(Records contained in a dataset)
== Segment start ==

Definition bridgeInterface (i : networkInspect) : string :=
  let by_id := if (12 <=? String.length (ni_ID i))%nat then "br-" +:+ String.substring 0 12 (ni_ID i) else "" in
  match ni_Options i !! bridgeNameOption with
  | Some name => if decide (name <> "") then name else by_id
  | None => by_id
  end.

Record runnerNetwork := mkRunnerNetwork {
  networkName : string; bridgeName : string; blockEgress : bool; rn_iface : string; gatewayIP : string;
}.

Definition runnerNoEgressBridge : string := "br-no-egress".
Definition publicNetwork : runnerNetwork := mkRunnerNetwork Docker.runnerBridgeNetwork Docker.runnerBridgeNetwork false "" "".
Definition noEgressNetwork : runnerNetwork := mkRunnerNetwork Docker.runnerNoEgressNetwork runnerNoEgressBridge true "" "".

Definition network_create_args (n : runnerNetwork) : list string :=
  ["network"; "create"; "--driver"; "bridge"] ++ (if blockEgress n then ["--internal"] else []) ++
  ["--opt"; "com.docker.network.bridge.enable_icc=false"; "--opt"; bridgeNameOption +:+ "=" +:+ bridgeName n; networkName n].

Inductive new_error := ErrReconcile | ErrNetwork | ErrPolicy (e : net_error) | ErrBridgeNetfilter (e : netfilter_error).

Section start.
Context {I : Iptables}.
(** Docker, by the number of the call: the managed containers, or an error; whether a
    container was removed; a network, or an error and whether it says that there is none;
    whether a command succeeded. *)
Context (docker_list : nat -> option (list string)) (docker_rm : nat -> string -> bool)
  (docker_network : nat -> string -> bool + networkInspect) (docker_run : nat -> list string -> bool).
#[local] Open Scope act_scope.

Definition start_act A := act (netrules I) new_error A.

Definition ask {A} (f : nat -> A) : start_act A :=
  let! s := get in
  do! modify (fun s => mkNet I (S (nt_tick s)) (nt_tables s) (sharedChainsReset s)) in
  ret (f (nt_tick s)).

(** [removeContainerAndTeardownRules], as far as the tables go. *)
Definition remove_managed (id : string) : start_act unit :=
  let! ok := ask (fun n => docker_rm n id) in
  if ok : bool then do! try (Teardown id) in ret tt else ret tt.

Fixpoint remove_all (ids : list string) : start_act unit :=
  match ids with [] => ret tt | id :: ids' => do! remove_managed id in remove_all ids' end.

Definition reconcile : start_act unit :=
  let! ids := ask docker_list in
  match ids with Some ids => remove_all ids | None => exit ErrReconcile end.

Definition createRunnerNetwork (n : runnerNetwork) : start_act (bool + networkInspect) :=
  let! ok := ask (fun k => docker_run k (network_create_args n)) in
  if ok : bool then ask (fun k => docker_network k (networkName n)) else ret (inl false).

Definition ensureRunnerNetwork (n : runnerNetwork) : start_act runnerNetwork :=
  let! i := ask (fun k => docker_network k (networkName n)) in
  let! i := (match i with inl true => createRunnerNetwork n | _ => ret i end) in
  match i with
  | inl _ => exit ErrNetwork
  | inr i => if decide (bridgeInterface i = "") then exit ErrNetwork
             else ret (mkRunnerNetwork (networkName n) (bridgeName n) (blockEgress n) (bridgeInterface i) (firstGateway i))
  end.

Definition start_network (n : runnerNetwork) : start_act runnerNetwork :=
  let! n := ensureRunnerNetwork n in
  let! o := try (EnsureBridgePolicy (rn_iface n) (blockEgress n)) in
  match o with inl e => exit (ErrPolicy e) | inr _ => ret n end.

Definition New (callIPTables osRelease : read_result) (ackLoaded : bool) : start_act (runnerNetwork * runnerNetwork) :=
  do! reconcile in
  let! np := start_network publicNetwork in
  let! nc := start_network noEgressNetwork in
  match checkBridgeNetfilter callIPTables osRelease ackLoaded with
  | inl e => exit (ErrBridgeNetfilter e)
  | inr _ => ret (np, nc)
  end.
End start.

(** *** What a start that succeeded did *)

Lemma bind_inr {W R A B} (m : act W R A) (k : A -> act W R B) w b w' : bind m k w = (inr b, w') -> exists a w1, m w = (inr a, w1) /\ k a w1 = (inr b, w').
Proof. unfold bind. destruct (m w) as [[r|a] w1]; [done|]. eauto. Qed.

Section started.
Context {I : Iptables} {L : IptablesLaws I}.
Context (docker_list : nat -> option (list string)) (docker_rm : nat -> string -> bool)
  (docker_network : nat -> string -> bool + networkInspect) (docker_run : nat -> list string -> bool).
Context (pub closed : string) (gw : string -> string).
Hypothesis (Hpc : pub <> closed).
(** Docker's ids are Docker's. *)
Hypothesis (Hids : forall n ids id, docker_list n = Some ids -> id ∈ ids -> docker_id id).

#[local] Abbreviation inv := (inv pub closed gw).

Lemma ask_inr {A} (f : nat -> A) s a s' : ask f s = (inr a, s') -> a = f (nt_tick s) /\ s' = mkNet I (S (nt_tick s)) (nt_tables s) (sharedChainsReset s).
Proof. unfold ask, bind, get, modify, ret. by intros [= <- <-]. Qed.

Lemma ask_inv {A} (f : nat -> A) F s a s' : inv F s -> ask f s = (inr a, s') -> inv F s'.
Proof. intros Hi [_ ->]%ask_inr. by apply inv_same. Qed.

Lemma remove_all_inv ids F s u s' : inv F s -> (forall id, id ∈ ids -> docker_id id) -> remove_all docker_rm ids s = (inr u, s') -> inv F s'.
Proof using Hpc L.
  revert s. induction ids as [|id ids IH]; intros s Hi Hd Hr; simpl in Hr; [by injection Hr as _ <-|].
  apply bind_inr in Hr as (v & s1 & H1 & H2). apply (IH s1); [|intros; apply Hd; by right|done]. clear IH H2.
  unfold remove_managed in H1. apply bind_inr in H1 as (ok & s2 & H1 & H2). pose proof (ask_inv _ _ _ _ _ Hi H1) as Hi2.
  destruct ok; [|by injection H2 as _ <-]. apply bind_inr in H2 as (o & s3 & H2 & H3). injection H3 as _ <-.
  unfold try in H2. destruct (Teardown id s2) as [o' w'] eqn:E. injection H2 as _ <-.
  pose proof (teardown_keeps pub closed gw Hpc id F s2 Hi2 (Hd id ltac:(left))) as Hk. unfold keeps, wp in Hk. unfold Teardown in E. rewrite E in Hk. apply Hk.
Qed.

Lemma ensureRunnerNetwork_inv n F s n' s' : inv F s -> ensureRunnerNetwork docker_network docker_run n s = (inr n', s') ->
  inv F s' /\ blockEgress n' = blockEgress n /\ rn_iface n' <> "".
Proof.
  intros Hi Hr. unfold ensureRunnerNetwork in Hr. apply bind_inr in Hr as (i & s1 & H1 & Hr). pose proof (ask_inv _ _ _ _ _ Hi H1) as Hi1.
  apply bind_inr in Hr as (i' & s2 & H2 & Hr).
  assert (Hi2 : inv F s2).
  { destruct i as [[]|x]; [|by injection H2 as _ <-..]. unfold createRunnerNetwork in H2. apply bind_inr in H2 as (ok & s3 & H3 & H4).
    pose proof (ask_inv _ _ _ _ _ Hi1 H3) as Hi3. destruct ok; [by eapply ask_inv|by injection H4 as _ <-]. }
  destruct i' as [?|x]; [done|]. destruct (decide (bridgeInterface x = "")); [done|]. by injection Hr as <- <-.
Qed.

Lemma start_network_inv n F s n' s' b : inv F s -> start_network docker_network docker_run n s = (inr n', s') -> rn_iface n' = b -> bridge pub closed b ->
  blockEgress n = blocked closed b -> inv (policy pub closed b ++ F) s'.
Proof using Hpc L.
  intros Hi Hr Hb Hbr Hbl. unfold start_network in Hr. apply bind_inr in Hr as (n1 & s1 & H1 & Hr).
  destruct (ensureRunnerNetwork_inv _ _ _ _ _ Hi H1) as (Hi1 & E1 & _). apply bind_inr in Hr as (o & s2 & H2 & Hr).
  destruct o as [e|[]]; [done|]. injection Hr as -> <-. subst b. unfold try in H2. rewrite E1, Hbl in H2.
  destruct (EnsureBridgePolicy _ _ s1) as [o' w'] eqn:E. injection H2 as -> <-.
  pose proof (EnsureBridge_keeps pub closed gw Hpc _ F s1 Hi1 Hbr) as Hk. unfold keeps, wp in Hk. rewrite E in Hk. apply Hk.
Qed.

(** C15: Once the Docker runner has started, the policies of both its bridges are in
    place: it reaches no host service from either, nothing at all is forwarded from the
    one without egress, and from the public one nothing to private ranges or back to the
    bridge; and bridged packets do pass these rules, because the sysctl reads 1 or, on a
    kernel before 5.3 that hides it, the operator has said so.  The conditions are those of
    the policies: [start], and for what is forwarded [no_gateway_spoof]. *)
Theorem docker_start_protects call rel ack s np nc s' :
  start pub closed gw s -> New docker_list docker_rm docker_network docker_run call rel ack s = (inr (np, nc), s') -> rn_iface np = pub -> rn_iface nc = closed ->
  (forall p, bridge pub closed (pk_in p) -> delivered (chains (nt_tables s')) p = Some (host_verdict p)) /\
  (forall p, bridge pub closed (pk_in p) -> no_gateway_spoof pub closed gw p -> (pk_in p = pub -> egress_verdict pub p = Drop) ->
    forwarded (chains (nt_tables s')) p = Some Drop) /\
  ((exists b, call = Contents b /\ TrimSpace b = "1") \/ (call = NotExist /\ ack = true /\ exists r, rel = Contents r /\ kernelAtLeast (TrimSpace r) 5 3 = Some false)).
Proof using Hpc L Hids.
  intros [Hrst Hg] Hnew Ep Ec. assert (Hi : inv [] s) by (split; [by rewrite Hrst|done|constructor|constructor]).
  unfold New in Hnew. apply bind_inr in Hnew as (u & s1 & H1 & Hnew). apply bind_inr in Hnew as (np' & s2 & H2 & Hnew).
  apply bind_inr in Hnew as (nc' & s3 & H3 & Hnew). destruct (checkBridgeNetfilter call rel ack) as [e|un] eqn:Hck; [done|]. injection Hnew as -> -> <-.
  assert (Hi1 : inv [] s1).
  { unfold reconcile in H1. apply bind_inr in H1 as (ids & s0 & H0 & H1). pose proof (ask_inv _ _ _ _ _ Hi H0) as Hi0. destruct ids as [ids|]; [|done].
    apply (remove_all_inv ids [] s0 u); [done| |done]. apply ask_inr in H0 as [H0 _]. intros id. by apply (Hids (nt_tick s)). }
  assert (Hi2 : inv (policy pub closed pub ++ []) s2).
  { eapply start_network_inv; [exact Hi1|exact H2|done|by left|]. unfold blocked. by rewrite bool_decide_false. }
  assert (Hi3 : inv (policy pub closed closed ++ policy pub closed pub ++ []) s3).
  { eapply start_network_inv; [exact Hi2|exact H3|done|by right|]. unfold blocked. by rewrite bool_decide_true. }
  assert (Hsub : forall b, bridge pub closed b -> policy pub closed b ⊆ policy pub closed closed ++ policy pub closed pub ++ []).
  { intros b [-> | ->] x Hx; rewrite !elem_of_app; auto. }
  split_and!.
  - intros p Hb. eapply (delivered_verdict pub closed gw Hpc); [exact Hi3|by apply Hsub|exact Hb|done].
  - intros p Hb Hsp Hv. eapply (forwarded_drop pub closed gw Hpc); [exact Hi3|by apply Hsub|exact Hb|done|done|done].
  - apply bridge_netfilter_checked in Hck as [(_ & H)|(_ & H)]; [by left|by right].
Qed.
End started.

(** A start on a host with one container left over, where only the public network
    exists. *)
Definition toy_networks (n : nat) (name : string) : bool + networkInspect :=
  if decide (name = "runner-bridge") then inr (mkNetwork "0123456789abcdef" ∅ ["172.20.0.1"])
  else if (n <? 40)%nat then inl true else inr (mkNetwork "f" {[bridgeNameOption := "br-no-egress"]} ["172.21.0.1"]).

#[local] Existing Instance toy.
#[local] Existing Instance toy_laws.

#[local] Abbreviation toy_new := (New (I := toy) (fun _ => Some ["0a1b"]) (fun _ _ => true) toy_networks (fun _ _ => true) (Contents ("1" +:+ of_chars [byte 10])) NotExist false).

== Segment end ==

* Goal of the exercise
Within the entries above, how many lines contain "mkNetwork"? Respond with the number only.

* Exercise output
2